The search for effective treatments for non-dialysis–dependent chronic kidney disease (NDD-CKD) is gaining renewed interest. In the United States, more than one and a half million people suffering from stages 3 to 5 non-dialysis dependent NDD-CKD have iron deficiency anemia, but no oral iron supplements have yet been approved by the FDA for use for the condition. Likewise, no FDA-approved phosphate binders exist for use in NDD-CKD.

The federal government issued a request for application (RFA) for CKD clinical trials that closed on Nov. 21. That RFA sought pilot studies that optimize critical elements of a full-scale, randomized controlled trial design in return for U01 grant funding. The National Institute of Diabetes and Digestive and Kidney Diseases noted in its RFA that studies to date have looked at treatments and effects in small groups of patients, and that many questions remain regarding optimal dosing and drugs’ ability to reach appropriate patient outcomes.

One new NDD-CKD study that builds on earlier work was announced in early November. Keryx Biopharmaceuticals said that it had started a phase 2 study of its drug Zerenex (ferric citrate) for the treatment of patients with stage 3 to stage 5 non-dialysis dependent chronic kidney disease.

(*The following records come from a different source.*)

(** What [SetAccount] leaves in the store, the accounts and the balances. *)
Lemma SetAccount_raw a nonce amount h l k evs k' : (l = None \/ l = Some (vk_lockedCoin info k a)) ->
  vk_SetAccount a (MkAccount nonce (Some amount) (Some h) l) k = (Ok evs, k') ->
  exists acct,
    vk_store k' = (if IsEmptyCodeHash h then delete (CodeHashKey a) (vk_store k)
                   else <[CodeHashKey a := h]> (vk_store k)) /\
    (forall b, auth_GetAccount (vk_world k') b =
       if String.eqb a b then Some (with_sequence nonce acct) else auth_GetAccount (vk_world k) b) /\
    (forall b, wrap_GetBalance info k' b =
       if String.eqb a b then amount + vk_lockedCoin info k a else wrap_GetBalance info k b) /\
    (forall d, match aa_vesting acct with Some v => vesting_locked v d | None => 0 end = bank_LockedCoins (vk_world k) a d).
Proof.
  intros Hl. unfold VmKeeper.vk_SetAccount. pose proof (opened_ok a k) as Hop.
  unfold mbind' at 1. destruct (opened a k) as [acct k1] eqn:Ho.
  assert ((match auth_GetAccount (vk_world k) a with
    | Some acct => (Ok acct, k)
    | None => let '(acct, w) := auth_NewAccount a (vk_world k) in (Ok acct, set_world w k)
    end) = (Ok acct, k1)) as ->.
  { unfold opened in Ho. destruct (auth_GetAccount (vk_world k) a); [by simplify_eq|].
    destruct (auth_NewAccount a (vk_world k)). by simplify_eq. }
  destruct Hop as (Hst & Hau & Hba & Hve). unfold mbind', mmodify. cbv beta iota. cbn [ac_CodeHash ac_Nonce].
  set (k2 := set_world _ _). intros Hset. exists acct.
  assert (vk_SetBalanceWithLocked info a (Some amount) (vk_lockedCoin info k a) k2 = (Ok evs, k')) as H.
  { destruct Hl as [->| ->]; [|exact Hset]. unfold vk_SetAccountBalance, vk_SetBalance, mbind', mreads in Hset. simpl in Hset.
    rewrite <- Hset. f_equal. unfold vk_lockedCoin. rewrite <- Hve, bank_locked. subst k2. simpl.
    by rewrite auth_get_set, String.eqb_refl. }
  apply SetBalanceWithLocked_ok in H as (-> & Ha3 & Hb3). split_and!; [| | |exact Hve].
  - subst k2. destruct (IsEmptyCodeHash h); simpl; by rewrite Hst.
  - intros b. rewrite Ha3. subst k2. simpl. rewrite auth_get_set. destruct (String.eqb a b); [done|].
    destruct (IsEmptyCodeHash h); simpl; apply Hau.
  - intros b. rewrite Hb3. destruct (String.eqb a b); [done|]. unfold wrap_GetBalance in Hba |- *. subst k2. simpl.
    rewrite bank_set_account. destruct (IsEmptyCodeHash h); simpl; apply Hba.
Qed.
(* ===== verification/StateDBCommit.v ===== *)
(** * x/vm: what Commit persists

    The state database on top of the keeper of x/vm: after [Commit], the keeper
    shows for every written account what the EVM saw of it, and every other
    account as it was. *)

From Stdlib Require Import ZArith Lia List String Ascii Bool.
From stdpp Require Import base gmap strings list sorting.
From S2P Require Import Prelude GoStrings Sdk EvmCoin AccessList SnapshotStore StateDB StateDBFacts Precompile VmKeeper VmKeeperFacts StateDBRevert.
Local Open Scope Z_scope.
Local Open Scope go_scope.

Lemma sorted_keys_elem {V} (m : gmap string V) i : i ∈ sorted_keys m <-> is_Some (m !! i).
Proof.
  unfold sorted_keys. rewrite merge_sort_Permutation, list_elem_of_fmap. split.
  - intros ([j v] & -> & H%elem_of_map_to_list). simpl. eauto.
  - intros [v Hv]. exists (i, v). by rewrite elem_of_map_to_list.
Qed.

Lemma sorted_keys_NoDup {V} (m : gmap string V) : NoDup (sorted_keys m).
Proof. unfold sorted_keys. rewrite merge_sort_Permutation. apply NoDup_fst_map_to_list. Qed.

Section commit.
Context {Ma : SdkMath} {Ty : SdkTypes} {Cr : EthCrypto} {W : Type} {Ab : AuthBank W} {Al : AuthBankLaws W}.
Context (ParseDelegation : bytes -> bool) (info : EvmCoinInfo) (Hinfo : ci_Denom info = ci_ExtendedDenom info).
Context {S : Type} {Sn : Snapshotter S (VmState W)} {Cc : CacheContext S (VmState W)}.
Abbreviation VmState := (VmState W).
#[local] Instance keeper : StateKeeper VmState := vk_StateKeeper ParseDelegation info.
Abbreviation StateDB := (StateDB VmState S).
Implicit Types (s : StateDB) (o : stateObject) (a b : addr) (k : VmState).

(** ** One object *)

(** An object as the operations of the state database leave it, on a context
    that shows the account with [locked] coins locked. *)
Record committable (locked : Z) a o : Prop := {
  cm_addr : addr_ok a;
  cm_address : so_address o = a;
  cm_account : exists n z h l, so_account o = MkAccount n (Some z) (Some h) l /\
    0 <= z < two256 /\ hash_ok h /\ (l = None \/ l = Some locked);
  cm_dirty key v : so_dirtyStorage o !! key = Some v -> hash_ok key /\ hash_ok v;
}.
(* ===== verification/EvmAnte.v ===== *)
(** * ante/evm: the checks before an Ethereum transaction runs

    The mono decorator (mono_decorator.go) with its ten steps (01 to 09, utils.go
    and types/block.go), and the part of x/vm/keeper/fees.go and
    x/vm/wrappers/bank.go it calls to take the fee. The state is the one of the
    EVM keeper and the cached result of the signature check; a returned error
    keeps the writes made so far, which the SDK discards with the transaction.
    The result of the decorator is the context it hands to the next one: the gas
    limit of the meter and the priority. Events are left out. *)

From Stdlib Require Import ZArith Lia List String Ascii Bool.
From stdpp Require Import base gmap strings list.
From S2P Require Import Prelude GoStrings Sdk AccessList SnapshotStore StateDB EvmCoin FeeMarket Precompile VmKeeper.
From S2P Require Import Permissions EvmTx.
Local Open Scope Z_scope.
Local Open Scope go_scope.

(** ** The transaction and its context *)

Record TxFee := MkTxFee { fe_Amount : list Coin; fe_GasLimit : Z; fe_Payer : string; fe_Granter : string }.

(** The protobuf transaction; of the lists only the lengths are read. *)
Record ProtoTx := MkProtoTx {
  pt_Memo : string;
  pt_TimeoutHeight : Z;
  pt_NonCriticalExtensionOptions : nat;
  pt_ExtensionOptions : nat;
  pt_SignerInfos : nat;
  pt_Fee : option TxFee;
  pt_Tip : bool;
  pt_Signatures : nat;
}.

(** What [ValidateBasic] of the SDK's transaction returns. *)
Inductive BasicResult := BasicOk | BasicNoSignatures | BasicErr (e : string).

(** [ct_ValidateBasic] and [ct_Proto] are absent when the transaction does not
    implement the interface. *)
Record CosmosTx := MkCosmosTx {
  ct_ValidateBasic : option BasicResult;
  ct_Proto : option ProtoTx;
  ct_IsGasTx : bool;
  ct_Msgs : list TxMsg;
}.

Zerenex is a ferric iron–based phosphate binder drug candidate for managing serum phosphorus and iron deficiency in anemic patients with NDD-CKD.

Several studies have shown that higher serum phosphorus concentrations may be associated with increased mortality and morbidity in CKD.

The phase 2 study will be a multicenter, randomized, safety and efficacy clinical trial designed to compare the ability of Zerenex to manage serum phosphorus and iron deficiency versus placebo in anemic patients. Eligible patients will be randomized in similar groups to receive either Zerenex or placebo for a 12-week treatment period.

The primary endpoints of the study are designed to demonstrate changes in ferritin, transferrin saturation (the ratio of serum iron and total iron-binding capacity), and serum phosphorus levels over the 12-week treatment period.

The study plans to randomize about 150 patients from about 15 sites in the United States. Patient enrollment should take about six months, and Keryx expects the study to wrap up in mid-2013.